[Information shown]

(** * MANTUL: the ACI snapshot comparer and health checker

    A shallow embedding of
      - [src/aci/compare/comparer.py]  (summarize_interfaces,
        summarize_interface_errors, extract_interface_from_dn,
        compare_snapshots), and
      - [src/aci/healthcheck/checklist_aci.py]  (DataProcessor.process_apic_data,
        DataProcessor.process_faults, DataProcessor._process_interface_errors,
        ReportGenerator.generate_summary),
    followed by the properties of the design document that concern them.

    Python values are the values [json.load] produces; exceptions are an
    explicit result type; the two things the interpreter decides and the
    source does not (the enumeration order of a [set], the [repr] of a
    container) are fields of a [runtime] record every function that needs
    them receives. *)

From Stdlib Require Import List String Ascii ZArith QArith Bool Lia.
From Stdlib Require Import DecimalString Permutation Sorted.
Import ListNotations.

Set Warnings "-register-all".

Local Open Scope Z_scope.
Local Open Scope list_scope.

Notation "a +++ b" := (String.append a b) (at level 60, right associativity).

(** ** Exceptions and results *)

Module Py.

Inductive exn : Type :=
| KeyError
| TypeError
| AttributeError
| ValueError.

Inductive result (A : Type) : Type :=
| Ok (a : A)
| Raise (e : exn).

Arguments Ok {A} a.
Arguments Raise {A} e.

[/Information shown]

» What this task involves:
The lines above that hold the word "Local" are the ones to copy.

» Problem solution:
Local Open Scope Z_scope.
Local Open Scope list_scope.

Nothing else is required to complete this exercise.